1.We measured the activity of DNA-PK (DNA-dependent protein kinase) of two established cell lines that have the different radiosensitivity. One of them was HK-1 (malignant lymphoma) and the other was Suzuki(thyroid cancer). Suzuki is more radiosensitive than HK-1. However, there was no significant difference of the activity of DNA-PK between them.2.We made samll multicellular spheroids 100 mum in diameter with human osteosarcoma cell line (MG-63) to examine whether there was the difference of the activity of DNA-PK between monolayr and spheroid culture. MG-63 cells in spheroid culture become more radioresistant than monolayr culture. We used MG-63 cells of log phase and confluent phase of growth in monolayr culture as a control. However, there was no significant difference of the activity of DNA-PK in monolayr culture and spheroid culture.3.There are two processes of repair of potentially lethal damage following X irradiaiton ; a rapid repair process, which is completed in about 1 hour, is interrupted by hypertonic saline treatment, and a slower process, which requires several hours to be completed, is facilitated by the application of condititioned medium. As a medhanism of inhibition of a rapid repair process by hypertonic saline treatment, there was the possibility that hypertonic saline treatment might block the repair of DNA double strand break by inhibiting the activity of DNA-PK.Then, we used two types of malignant melanoma cell lines to check such possibility. G-361 cells (D_0=145cGy, Dq=249cGy) are more radioresistant and have the higher ability of a rapid repair process of PLD than P39 (D_0=74cGy, Dq=85cGy). However, in both cel lines, there was no significant difference of the activity of DNA-PK between groups with hypertonic saline treatment and those without treatment.

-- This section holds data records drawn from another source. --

(* ===== verification/Analysis.v ===== *)
(** * The post-run analysis: [apps/tokamak/analysis.h], [analysis.cpp]

    Invariant checks over the request summaries, latency percentiles and
    throughput.  Differences of instants are checked signed subtractions;
    indexing a vector out of range and converting an out-of-range double are
    undefined, so the statistics are [outcome]s and a theorem says they are
    defined. *)

From stdpp Require Import pretty.
From S2P Require Import Prelude Clock RequestState RequestLifecycle Request Double Simulation.

Record InvariantViolation := mkViolation { request_id : RequestId; description : string }.

Record LatencyStats := mkLatencyStats {
  ttft_p50 : double; ttft_p90 : double; ttft_p99 : double;
  ttft_min : double; ttft_mean : double; ttft_max : double;
  e2e_p50 : double; e2e_p90 : double; e2e_p99 : double;
  e2e_min : double; e2e_mean : double; e2e_max : double;
}.

Record ThroughputStats := mkThroughputStats {
  throughput_tokens_per_sec : double;
  goodput_tokens_per_sec : double;
  slo_attainment_rate : double;
}.

(** ** [check_invariants] *)

(** [a && b && *b < *a]: both present and out of order. *)
Definition out_of_order (a b : option TimePoint) : bool :=
  match a, b with Some a, Some b => b <? a | _, _ => false end.

(** The violations of one request, in the order of the checks. *)
Definition request_violations (r : RequestSummary) : list InvariantViolation :=
  (if negb (is_terminal (final_state r)) then
     [mkViolation (summary_id r)
        ("request did not reach a terminal state (final state: " +:+
         to_string (final_state r) +:+ ")")] else []) ++
  (if max_output_tokens r <? output_tokens_emitted r then
     [mkViolation (summary_id r)
        ("output_tokens_emitted (" +:+ pretty (output_tokens_emitted r) +:+
         ") exceeded max_output_tokens (" +:+ pretty (max_output_tokens r) +:+ ")")] else []) ++
  (if out_of_order (admitted_at r) (first_token_at r) then
     [mkViolation (summary_id r) "first_token_at occurred before admitted_at"] else []) ++
  (if out_of_order (first_token_at r) (completed_at r) then
     [mkViolation (summary_id r) "completed_at occurred before first_token_at"] else []) ++
  (if out_of_order (admitted_at r) (completed_at r) then
     [mkViolation (summary_id r) "completed_at occurred before admitted_at"] else []).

1.测定了两种辐射敏感性不同的细胞系的DNA-PK(DNA依赖蛋白激酶)活性。其中一例为HK-1(恶性淋巴瘤)，另一例为铃木(甲状腺癌)。铃木比HK-1对辐射更敏感。2.以人骨肉瘤细胞系MG-63为材料，制作直径为100微米的小片多细胞球体，观察单层和球体培养的DNA-PK活性是否存在差异。球形培养的MG-63细胞比单层培养的MG-63细胞具有更强的辐射抗性。以单层培养对数生长期和融合生长期MG-63细胞为对照。然而，DNA-PK活性在单层培养和球形培养中没有显著差异。3.X射线照射后潜在致命性损伤的修复有两个过程：一个快速修复过程约在1小时内完成，高渗盐水处理中断一个较慢的修复过程，需要几个小时才能完成。作为高渗盐水抑制快速修复过程的一种机制，高渗盐水处理有可能通过抑制DNA-PKs的活性来阻断DNA双链断裂的修复。G-361细胞(D_0=145cGY，DQ=249cGY)比P39(D_0=74cGY，DQ=85cGY)具有更强的抗辐射能力和更强的快速修复PLD的能力。高渗盐水处理组和未处理组DNA-PK活性差异无统计学意义。